Morton’s Neuroma (Intermetatarsal Neuroma)
A neuroma is a thickening of nerve tissue (Perineural Fibrosis) that may develop in various parts of the body. Morton’s Neuroma are a painful condition where a benign enlargement of nerve tissue forms between the third and fourth metatarsals/toes. This thickening of the tissue around the nerve causes foot pain, odd sensations, or numbness over the ball of the foot.
The thickening, or enlargement is the result of compression and irritation of the nerve. This compression creates enlargement of the nerve, eventually leading to permanent nerve damage.
Irritation or compression of the nerve between the ends of the metatarsals can lead to the development of a Morton’s Neuroma. Some other contributing factors in the development of a Morton’s Neuroma include;
- Trauma – injury to the area that may cause inflammation, swelling or nerve damage may lead to a Neuroma.
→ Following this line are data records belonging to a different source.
(** The earlier handler checks the date first and does not check the id: a
    date that is given and is not of the form [dddd-dd-dd] is reported
    whatever the id and the other fields are; and an id that is not an
    ObjectId, with the fields in order, is answered "Unable to add
    exercise.".  Nothing is stored either way. *)
Theorem postExercises1_rejections e db (_id : string)
    (description duration date : value) :
  (truthy date = true -> isDateFormatValid date = false ->
   postExercises1 e db _id description duration date
   = (res_json1 (B1String ("The date " ++ dquote ++ ToString date ++ dquote
                           ++ " is not in the correct format.")), db))
  /\ (truthy date = true -> isDateFormatValid date = true ->
      truthy description = true -> truthy duration = true ->
      isValidDuration duration = true ->
      ObjectId_isValid _id = false ->
      postExercises1 e db _id description duration date
      = (res_json1 (B1String "Unable to add exercise."), db)).
Proof.
  unfold postExercises1. split.
  - intros Ht Hf. rewrite Ht. cbn [negb]. rewrite Hf. reflexivity.
  - intros Ht Hf Hdescr Hdur Hok Hid. rewrite Ht. cbn [negb].
    rewrite Hf, Hdescr, Hdur, Hok. cbn [negb orb].
    unfold addExercise1, User_findOne. rewrite Hid.
    destruct (reachable e 0); reflexivity.
Qed.

(** The earlier handler stores the day as it is written: for a day of the
    calendar given as [yyyy-mm-dd], the exercise that is stored and
    returned has the instant of UTC midnight of that day, in every zone,
    and it is the last entry of the user's log. *)
Theorem postExercises1_stores_utc_midnight e db (_id : string)
    (description duration : value) (y m d : Z) user (descr : string)
    (dur : number) :
  0 <= y <= 9999 -> validYMD y m d = true ->
  fault e = None -> ObjectId_isValid _id = true ->
  Users db !! _id = Some user -> u_id user = _id ->
  truthy description = true -> truthy duration = true ->
  isValidDuration duration = true ->
  castString description = Some descr -> castNumber duration = Some dur ->
  Exercises db !! newId e = None ->
  let ex := {| e_id := newId e; e_userId := _id; e_description := descr;
               e_duration := dur; e_date := utcMidnight y m d |} in
  postExercises1 e db _id description duration (VStr (isoDate y m d))
  = (res_json1 (B1Exercise _id (u_username user) (utcMidnight y m d) dur
                  descr),
     {| Users := <[_id := push user ex]> (Users db);
        Exercises := <[newId e := ex]> (Exercises db) |}).
Proof.
  intros Hy Hvalid Hup Hid Hu Hkey Hdescr Hdur Hok Hcs Hcn Hfresh ex.
  pose proof Hvalid as Hv. unfold validYMD in Hv.
  rewrite !andb_true_iff, !Z.leb_le in Hv.
  destruct Hv as [[[Hm1 Hm12] Hd1] Hdm].
  assert (d < 100)
    by (unfold DaysInMonth in Hdm; pose proof (leapDay_cases y);
        repeat case_match; lia).
  assert (forall call, reachable e call = true) as Hreach
    by (intros call; unfold reachable; rewrite Hup; reflexivity).
  subst _id.
  unfold postExercises1. rewrite truthy_isoDate by lia. cbn [negb].
  destruct (isoFields_isoDate y m d) as [_ ->]; [lia | lia | lia |].
  rewrite Hdescr, Hdur, Hok. cbn [negb orb ToString].
  unfold addExercise1, User_findOne, Exercise_create, User_save.
  rewrite !Hreach, Hid, Hu, Hcs, Hcn, Hfresh.
  rewrite Date_parse_isoDate by assumption. cbn [negb].
  unfold lastLogEntry1, User_findOne. rewrite Hreach, Hid.
  cbn [negb Users push u_id]. rewrite lookup_insert_eq.
  unfold push. cbn [u_log u_id u_username]. rewrite last_snoc. reflexivity.
Qed.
- Footwear – wearing shoes that cause toes to be squeezed together causing swelling and inflammation may lead to a neuroma (narrow shoes, tight shoes, poorly fitting shoes).
- Foot type – flat feet (pronation) or high arch (supinated) feet can increase changes or irritation/compression of the nerve between the metatarsals leading to a Morton’s Neuroma.
- Physical activity – repetitive stress at the ball of the foot during activities such as running can cause irritation of the nerve causing a Morton’s Neuroma.
- Tinging, burning or numbness of your toes at the ball of your foot.
- Pain between the toes and the forefoot.
- A feeling as if you are standing on a pebble in your shoe.
- Increase in pain with activity or tight fitting shoes (high heels, narrow shoes).
A comprehensive podiatric assessment is recommended to prevent the progression of symptoms and ensure appropriate treatment is undertaken. Diagnostic imaging including a X-ray, Ultrasound and often a MRI may be required for further diagnosis. At Sydney Foot Clinic the following treatments are offered to treat Morton’s Neuroma;
- Padding/offloading – offloading excess pressure from the ball of the foot.
- Custom Orthotic therapy – prescription of a custom orthotic placed in your shoe will address any biomechanical factors and reduce irritation/compression of the nerve.
- Footwear recommendations – avoiding high heels (increase pressure on your forefoot), narrow or tight fitting shoes will reduce the symptoms of the neuroma.
- Injection therapy – specialized injections can be used to infiltrate the area surrounding the nerve to reduce inflammation and reduce compression.
- Dry Needling
- Education regarding activity changes.
- Nonsteroidal anti-inflammatory medications (NSAIDs) and Ice- help reduce the pain and inflammation.
If conservative treatment does not relieve symptoms surgery may be necessary to reduce the symptoms.